Results of Bullying – Post Traumatic Stress Disorder:

It is common for the victims of bullying to show symptoms of post-traumatic stress disorder or PTSD. This mental health disorder occurs as the victim is not able to escape the bullying or may not realize they can leave the situation.

The experiences of the victim will include humiliation, rejection, betrayal, emotional abuse, physical abuse, loss of control, and disempowerment. The victim will exhibit in tandem with other mental health struggles, such as depression, possible drug, and alcohol use, short-term memory loss, emotional numbness, and loss of concentration. It is also a common component for victims to be linked to job loss, crime, family disharmony, divorce, ineffective parenting, and the possible inability to nurture or sustain effective interpersonal relationships. The physical manifestations of victims often result in dizziness, headaches, digestive problems, angina, insomnia, and auto-immune disorders.

Traits of the Bully:

  • A larger body build
  • Antisocial personality disorder or sociopathy
  • Lack of negative natural consequences or punishments

Others Involved:

In regard to the bully and victim dynamic, there are always “bystanders” who play their own role in the abuse. These bystanders are rarely innocent and contribute to perpetuating the abuse on the victim.

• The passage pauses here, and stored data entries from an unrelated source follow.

(* ===== verification/Dispatch.v ===== *)
(** * Credential dispatch

    Models [crates/bastet-daemon/src/credential_dispatch.rs]: a ready launch is
    claimed in one transaction that spends its grant, and only then is the
    native credential store read. *)
From S2P Require Import Prelude Policy Identity Catalog Office Meeting.
From S2P Require Import Deliverable Approval Graph Execution M3 Mvp Protocol Store.
From S2P Require Import Launch StagedLaunches CredentialGrants.

Inductive BrokerError := BrokerAuthorization | BrokerCredential | BrokerRecovery.

(** [SecretBytes]: opaque to the broker. *)
Record PreparedLaunch := {
  pl_receipt : BeginGraphNodeRunReceipt;
  pl_credential : string;
}.

Record DispatchClaim := {
  dc_receipt : BeginGraphNodeRunReceipt;
  dc_selection : ProviderCredentialSelection;
}.

(** The trait [CredentialReader]: whether a selection is well formed, and the
    answer of the native store to the n-th read. *)
Class CredentialReader := {
  reader_validate : ProviderCredentialSelection → bool;
  reader_read : nat → ProviderCredentialSelection → option string;
}.

Section dispatch.
Context `{Environment} `{Digest} `{Serializer} `{Formats} `{CredentialReader}.

Definition claim_staged_dispatch (request_id : ApprovalRequestId) : M DispatchClaim := transact (
  let! d := get in
  reject negb (bool_decide (dr_lifecycle (d_daemon d) = "ready")) with CredentialGrantRejected;;
  let! record := lift (grant_load d request_id) in
  let! now := now_ms in
  lift (validate_time (cg_request record) now) ;>
  reject negb (grant_usable record now) with CredentialGrantRejected;;
  let! run_id := required (cg_request record).(ar_action).(aa_scope).(sc_run_id)
                   CredentialGrantRejected in
  let ready :=
    match d_staged d !! run_id with
    | Some row => bool_decide (sw_request_id row = request_id) && in_launch_state [SlReady] row
    | None => false
    end in
  reject negb ready with CredentialGrantRejected;;
  let revision := ct_revision (d_identity d) in
  let! catalog := parse (ct_catalog (d_identity d)) in
  let! run := required (find_run catalog run_id) RunNotFound in
  lift (validate_staged_run d run) ;>
  lift (validate_current_catalog d (cg_request record)) ;>
  let! plan := lift (plan_load d run_id) in
  lift (validate_online_cli_requirements plan) ;>
  let! account := required plan.(lp_identity).(pli_account) CredentialGrantRejected in
  let! selection := required account.(pas_credential) CredentialGrantRejected in
  reject negb (reader_validate selection) with CredentialGrantRejected;;
  let! graph_row := required (d_graphs d !! plan.(lp_execution_id)) Database in
  let! graph := parse (gw_execution graph_row) in
  let! graph := try InvalidGraph
    (activate_staged_node graph plan.(lp_node_id) plan.(lp_owner) run_id) in
  try InvalidGraph (validate_execution graph) ;>
  let started_at := decimal now in
  check_revision run ;>
  let catalog := with_run catalog run_id
    (run_in_state RunStarting (Some started_at) run.(rn_finished_at) started_at) in
  try InvalidCatalog (validate_catalog catalog) ;>
  let! revision := next_revision revision in
  let! consumed := consume_row request_id now in
  reject negb consumed with CredentialGrantRejected;;
  let! moved := move_request request_id [SlReady] (move_staged SlDispatching) in
  reject negb moved with CredentialGrantRejected;;
  insert_claim run_id request_id now ;>
  update_identity revision catalog started_at ;>
  update_graph_row plan.(lp_execution_id) graph started_at ;>
  insert_event "credential.grant_consumed"
    [("request_id", jid request_id); ("run_id", jid run_id)] ;>
  let! event := insert_event "provider_launch.dispatch_claimed"
    [("request_id", jid request_id); ("run_id", jid run_id)] in
  mret {| dc_selection := selection;
          dc_receipt :=
            {| br_execution_id := plan.(lp_execution_id); br_node_id := plan.(lp_node_id);
               br_session_id := plan.(lp_session_id); br_run_id := run_id;
               br_launch_identity := Some plan.(lp_identity);
               br_adapter_kind := plan.(lp_identity).(pli_adapter_kind);
               br_model := plan.(lp_identity).(pli_model);
               br_workspace_root := plan.(lp_workspace_root); br_prompt := plan.(lp_prompt);
               br_catalog_revision := revision; br_graph_revision := graph.(ge_revision);
               br_event_sequence := ee_sequence event |} |}).

Definition move_run_staged (run : RunId) (from : StagedLaunchState) (to : StagedLaunchState)
    : M bool :=
  let! d := get in
  match d_staged d !! run with
  | Some row =>
      if in_launch_state [from] row
      then modify (λ d, put_staged d (<[run := move_staged to row]> (d_staged d))) ;> mret true
      else mret false
  | None => mret false
  end.

Definition fail_dispatch_claim (run_id : RunId) : M unit := transact (
  let! d := get in
  let! plan := lift (plan_load d run_id) in
  let revision := ct_revision (d_identity d) in
  let! catalog := parse (ct_catalog (d_identity d)) in
  let! run := required (find_run catalog run_id) RunNotFound in
  reject negb (in_run_state [RunStarting] run.(rn_state)) with CredentialGrantRejected;;
  let! graph_row := required (d_graphs d !! plan.(lp_execution_id)) Database in
  let! graph := parse (gw_execution graph_row) in
  let current :=
    match find_execution graph plan.(lp_node_id) with
    | Some node => node.(ne_run_id)
    | None => None
    end in
  reject negb (bool_decide (current = Some run_id)) with CredentialGrantRejected;;
  let! graph := try InvalidGraph
    (finish_terminal graph plan.(lp_node_id) plan.(lp_owner) Uncertain None) in
  check_revision run ;>
  let! updated_at := timestamp in
  let catalog := with_run catalog run_id
    (run_in_state RunUncertain run.(rn_started_at) run.(rn_finished_at) updated_at) in
  try InvalidCatalog (validate_catalog catalog) ;>
  let! moved := move_run_staged run_id SlDispatching SlUncertain in
  reject negb moved with CredentialGrantRejected;;
  let! revision := next_revision revision in
  let! t := timestamp in
  update_identity revision catalog t ;>
  let! t := timestamp in
  update_graph_row plan.(lp_execution_id) graph t ;>
  insert_event "provider_launch.credential_lookup_failed" [("run_id", jid run_id)] ;>
  mret tt).

(** [UPDATE staged_provider_launches SET state='uncertain' WHERE
    state='dispatching'], and how many rows that were. *)
Definition reconcile_launches : M unit :=
  let! d := get in
  let changed := length (List.filter (λ r, in_launch_state [SlDispatching] r.2)
                           (map_to_list (d_staged d))) in
  modify (λ d, put_staged d
    ((λ row, if in_launch_state [SlDispatching] row then move_staged SlUncertain row else row)
       <$> d_staged d)) ;>
  if 0 <? changed then
    insert_event "provider_launch.claims_marked_uncertain"
      [("count", JNumber (Z.of_nat changed))] ;> mret tt
  else mret tt.

(** The broker: the store, and the log of its reads of the native store, with the
    database at the time of each. *)
Record broker := {
  bk_world : world;
  bk_reads : list (ApprovalRequestId * db);
}.
Definition database (b : broker) : db := w_db (bk_world b).
Definition with_world (b : broker) (w : world) : broker :=
  {| bk_world := w; bk_reads := bk_reads b |}.

(** [self.store.method(...)]: a method of the store. *)
Definition on_store {A} (m : M A) (b : broker) : outcome StoreError A * broker :=
  ((m (bk_world b)).1, with_world b (m (bk_world b)).2).

(** [reader.read(&claim.selection)] *)
Definition read_native (request_id : ApprovalRequestId) (selection : ProviderCredentialSelection)
    (b : broker) : option string * broker :=
  (reader_read (length (bk_reads b)) selection,
   {| bk_world := bk_world b;
      bk_reads := bk_reads b ++ [(request_id, w_db (bk_world b))] |}).

Definition prepare_staged_credentials (request_id : ApprovalRequestId) (b : broker)
    : outcome BrokerError PreparedLaunch * broker :=
  match on_store (claim_staged_dispatch request_id) b with
  | (Ok claim, b) =>
      match read_native request_id (dc_selection claim) b with
      | (Some credential, b) =>
          (Ok {| pl_receipt := dc_receipt claim; pl_credential := credential |}, b)
      | (None, b) =>
          match on_store (fail_dispatch_claim (br_run_id (dc_receipt claim))) b with
          | (Ok _, b) => (Err BrokerCredential, b)
          | (Err _, b) => (Err BrokerRecovery, b)
          | (Panic, b) => (Panic, b)
          | (Diverge, b) => (Diverge, b)
          end
      end
  | (Err _, b) => (Err BrokerAuthorization, b)
  | (Panic, b) => (Panic, b)
  | (Diverge, b) => (Diverge, b)
  end.

End dispatch.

“Researchers have suggested that there are six different types of bystanders, all with a different dynamics” (Addington, et. al., 2022):

  1. The bully rules through violence and intimidation.
  2. Followers or henchmen are not initiators of the bullying, but they do nothing to stop it or help the victim.
  3. Supporters enjoy observing the bullying but do not take part in it or help the victim.
  4. Disengaged onlookers assert that the bullying of someone else is not their concern.
  5. Possible defenders believe that the target of the bullying activity should be defended.
  6. Defenders. Those unique individuals who actually attempt to help the victim of the bully (and his followers/henchmen). Although popular media may contradict the reality, in cases of bullying there exist few defenders.

Conclusion:

The bully in the family intends to humiliate and control the life of the victim. While bullying is complex, it saturates American society and extends from the family to other areas of our culture. The consequences of bullying primarily affect the victim as he or she experiences both short and long term consequences. The victim may experience psychological distress, mental and physical illnesses, interference in one’s ability to participate in school, low self-esteem, depression and the potential to become a victim of abuse by romantic partners, friends, adult children, and in the work place.

Bullying behavior is often overlooked and ignored in American society unless someone openly becomes a victim of physical or sexual abuse, or is murdered. The norms of our society must change to rid ourselves of this insidious and destructive behavior that destroys humans and who experience inflicts life long struggles.